ZURICH (Reuters) - UBS is not considering spinning off its investment bank, its chief executive Sergio Ermotti said on Monday, rebuffing speculation last week it may consider such a move to quieten demands for it to put aside more capital.
"We are not considering that option," Ermotti said, according to comments made in an interview with Bloomberg Television that have been confirmed by a spokesman for the bank.
"We have very defined assets and capital that we want to put at work in the investment bank, and the business model works. Therefore, there is no necessity for us to make changes," Ermotti said.
Mediobanca analysts said on Thursday the Swiss bank may be thinking about spinning off its investment bank - and could even resuscitate its old SG Warburg brand - to fend off demands that it put aside yet more capital to protect private banking clients from its investment activities.

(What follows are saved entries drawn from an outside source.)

(** What one call of [shortCodeExists] does, [r] being the result of its
    query. *)
Record check_post (ctx : Ctx) (c : string) (w : World) (r : Result bool)
    (b : bool) (w' : World) : Prop := {
  cp_answer : b = collision r;
  cp_trace : trace w' = trace w ++ [Checked c r];
  cp_db : db w' = db w;
  cp_rand : global_rand w' = global_rand w;
  cp_html : index_html w' = index_html w;
  cp_read : forall x, r = Ok x -> select_exists c (db w) = Ok x;
  cp_clock : clock w <= clock w';
  cp_in_time : forall x d, r = Ok x -> deadline ctx = Some d -> clock w' < d;
  cp_logs : logs w' = logs w ++ read_log r;
  cp_expired : forall d, r = Err DeadlineExceeded -> deadline ctx = Some d ->
               d <= clock w'
}.

(** What one INSERT does, [res] being its result. *)
Record insert_post (ctx : Ctx) (c url : string) (w : World) (res : Result Z)
    (w' : World) : Prop := {
  ip_trace : trace w' = trace w ++ [InsertTried c url res];
  ip_ok : forall i, res = Ok i -> insert_url c url (db w) = (Ok i, db w');
  ip_err : forall e, res = Err e -> db w' = db w;
  ip_rand : global_rand w' = global_rand w;
  ip_html : index_html w' = index_html w;
  ip_logs : logs w' = logs w;
  ip_clock : clock w <= clock w';
  ip_in_time : forall i d, res = Ok i -> deadline ctx = Some d -> clock w' < d
}.

(** What the generation loop does when it starts with [n] iterations left:
    [rs] are the results of the checks it went past, [r] the result of the
    last check it made, [c] the code it leaves in [shortCode]. *)
Record loop_post (ctx : Ctx) (n : nat) (w : World) (rs : list (Result bool))
    (r : Result bool) (c : string) (w' : World) : Prop := {
  lp_trace : trace w' = trace w ++ loop_checks (global_rand w) 0 (rs ++ [r]);
  lp_earlier : forallb collision rs = true;
  lp_count : (List.length rs < n)%nat;
  lp_stop : (S (List.length rs) < n)%nat -> collision r = false;
  lp_code : c = candidate (global_rand w) (List.length rs);
  lp_rand : global_rand w' = advance (6 * S (List.length rs)) (global_rand w);
  lp_db : db w' = db w;
  lp_html : index_html w' = index_html w;
  lp_clock : clock w <= clock w';
  lp_logs : logs w' = logs w ++ read_logs (rs ++ [r]);
  lp_expired : forall d, In (Err DeadlineExceeded) (rs ++ [r]) ->
               deadline ctx = Some d -> d <= clock w'
}.

Definition exhausted_msg : string :=
  "Failed to generate a unique short code after 10 attempts".

(** What [shortenHandler] does with a POST request: [rs] and [lastr] are the
    results of the checks of the loop (see [loop_post]), [recheck] the
    result of the check made after the loop. *)
Record shorten_post (r : Request) (config : Config) (rw : ResponseWriter)
    (w : World) (rs : list (Result bool)) (lastr recheck : Result bool)
    (rw' : ResponseWriter) (w' : World) : Prop := {
  sp_earlier : forallb collision rs = true;
  sp_count : (List.length rs < 10)%nat;
  sp_stop : (S (List.length rs) < 10)%nat -> collision lastr = false;
  sp_rand : global_rand w' = advance (6 * S (List.length rs)) (global_rand w);
  sp_html : index_html w' = index_html w;
  sp_clock : clock w <= clock w';
  sp_expired : In (Err DeadlineExceeded) (rs ++ [lastr]) -> collision recheck = true;
  sp_taken :
    collision recheck = true ->
    trace w' = trace w ++ loop_checks (global_rand w) 0 (rs ++ [lastr])
                       ++ [Checked (candidate (global_rand w) (List.length rs)) recheck]
    /\ rw' = http_Error rw "Internal server error" StatusInternalServerError
    /\ db w' = db w
    /\ logs w' = logs w ++ read_logs (rs ++ [lastr; recheck]) ++ [exhausted_msg];
  sp_free :
    collision recheck = false ->
    exists res,
      trace w' = trace w ++ loop_checks (global_rand w) 0 (rs ++ [lastr])
                       ++ [Checked (candidate (global_rand w) (List.length rs)) recheck;
                           InsertTried (candidate (global_rand w) (List.length rs))
                                       (FormValue r "long_url") res]
      /\ select_exists (candidate (global_rand w) (List.length rs)) (db w) = Ok false
      /\ match res with
         | Ok i =>
             insert_url (candidate (global_rand w) (List.length rs))
                        (FormValue r "long_url") (db w) = (Ok i, db w')
             /\ rw' = rw_Write (success_body config
                                  (candidate (global_rand w) (List.length rs))) rw
             /\ clock w' < clock w + 5 * Second
             /\ logs w' = logs w ++ read_logs (rs ++ [lastr])
         | Err e =>
             db w' = db w
             /\ rw' = http_Error rw "Internal server error" StatusInternalServerError
             /\ logs w' = logs w ++ read_logs (rs ++ [lastr])
                           ++ ["Error inserting into database: " ++ Error_string e]%string
         end
}.

Definition new_row (i : Z) (c url : string) : Row :=
  {| id := i; short_code := c; long_url := url |}.

(** The two ways a call of [shortenHandler] on a fresh writer ends. *)
Inductive shorten_result (r : Request) (config : Config) (w : World)
    (rw' : ResponseWriter) (w' : World) : Prop :=
| refused :
    succeeded rw' = false -> db w' = db w ->
    shorten_result r config w rw' w'
| shortened (k : nat) (rows : list Row) :
    (k < 10)%nat ->
    urls (db w) = Some rows ->
    stored (candidate (global_rand w) k) rows = false ->
    db w' = {| urls := Some (rows ++ [new_row (sqlite_sequence (db w) + 1)
                                              (candidate (global_rand w) k)
                                              (FormValue r "long_url")]);
               sqlite_sequence := sqlite_sequence (db w) + 1 |} ->
    rw' = {| status := Some StatusOK;
             body := success_body config (candidate (global_rand w) k) |} ->
    clock w' < clock w + 5 * Second ->
    shorten_result r config w rw' w'.

(* ================================================================= *)
(** ** Concrete worlds and requests *)

(** A source that yields 0, 1, 2, ...: the codes it gives are [abcdef],
    [ghijkl], ..., the tenth being [234567]. *)
Definition counting : Source := {| draw := Z.of_nat; pos := 0 |}.

(** A stand-in for [rand.NewSource]: the stream starts at the seed. *)
Definition seeded (seed : Z) : Source :=
  {| draw := fun n => seed + Z.of_nat n; pos := 0 |}.

Definition page : Template :=
  {| output := "<html></html>"; exec_error := None |}.

Definition fresh_db : DB := {| urls := Some []; sqlite_sequence := 0 |}.

(** A table that holds the first [n] codes of [counting]. *)
Definition rows_of (n : nat) : list Row :=
  map (fun k => {| id := Z.of_nat (S k); short_code := candidate counting k;
                   long_url := "http://example.org" |})
      (List.seq 0 n).

Definition crowded_db (n : nat) : DB :=
  {| urls := Some (rows_of n); sqlite_sequence := Z.of_nat n |}.

Definition busy : Condition := {| latency := 0; fault := true |}.

Definition slow : Condition := {| latency := 490000000; fault := false |}.

Definition stalled : Condition := {| latency := 6000000000; fault := false |}.

Definition world_with (d : DB) (s : list Condition) : World :=
  {| clock := 0; global_rand := counting; db := d; script := s;
     trace := []; logs := []; index_html := inr page |}.

Definition quiet_world : World := world_with fresh_db [].

(** Nine codes taken, the tenth free, the database answering at once. *)
Definition crowded_world : World := world_with (crowded_db 9) [].

(** All ten codes taken. *)
Definition full_world : World := world_with (crowded_db 10) [].

(** Nine codes taken; the tenth read fails, later calls are answered. *)
Definition flaky_world : World :=
  world_with (crowded_db 9) (repeat calm 9 ++ [busy]).

(** Nine codes taken; every call takes 0.49 s, so the eleventh meets the
    deadline. *)
Definition slow_world : World := world_with (crowded_db 9) (repeat slow 11).

(** Nine codes taken; the twelfth call, the INSERT, fails. *)
Definition rejecting_world : World :=
  world_with (crowded_db 9) (repeat calm 11 ++ [busy]).

(** An empty table; the first ten reads fail. *)
Definition locked_world : World := world_with fresh_db (repeat busy 10).

(** An empty table; the second read fails. *)
Definition hiccup_world : World := world_with fresh_db [calm; busy].

(** An empty table; the first call takes six seconds. *)
Definition stalled_world : World := world_with fresh_db [stalled].

(** [index.html] is missing. *)
Definition missing_template_world : World :=
  {| clock := 0; global_rand := counting; db := fresh_db; script := [];
     trace := []; logs := [];
     index_html := inl "open index.html: no such file or directory" |}.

The Swiss bank has cut 2,000 jobs of a promised 10,000 under a three-year plan to quit fixed income trading seen by regulators as high risk - but that has not been enough for Swiss politicians who are considering tougher rules to curb borrowing by it and Credit Suisse.
"The businesses that may be affected the most by a higher leverage ratio is our mortgage portfolio, is our corporate loan portfolio in Switzerland," Ermotti said. "To imply necessarily that a higher leverage ratio means that the investment bank is the one most affected is too much of a simple conclusion."
UBS has been scrutinized since its 2008 bailout by the Swiss government, and is also under pressure from activist shareholder Knight Vinke to dispose of its investment bank altogether. UBS has always refused to do this on the grounds that it is a key strategy pillar. A spokesman told Reuters on Thursday the bank's strategy included the investment bank.
"Investment banking is very strategic for us," Ermotti said in Monday's interview. "We have been making a lot of changes to our strategy. The strategy is working, and is one that is focused on supporting our clients in wealth management, corporate and institutionals."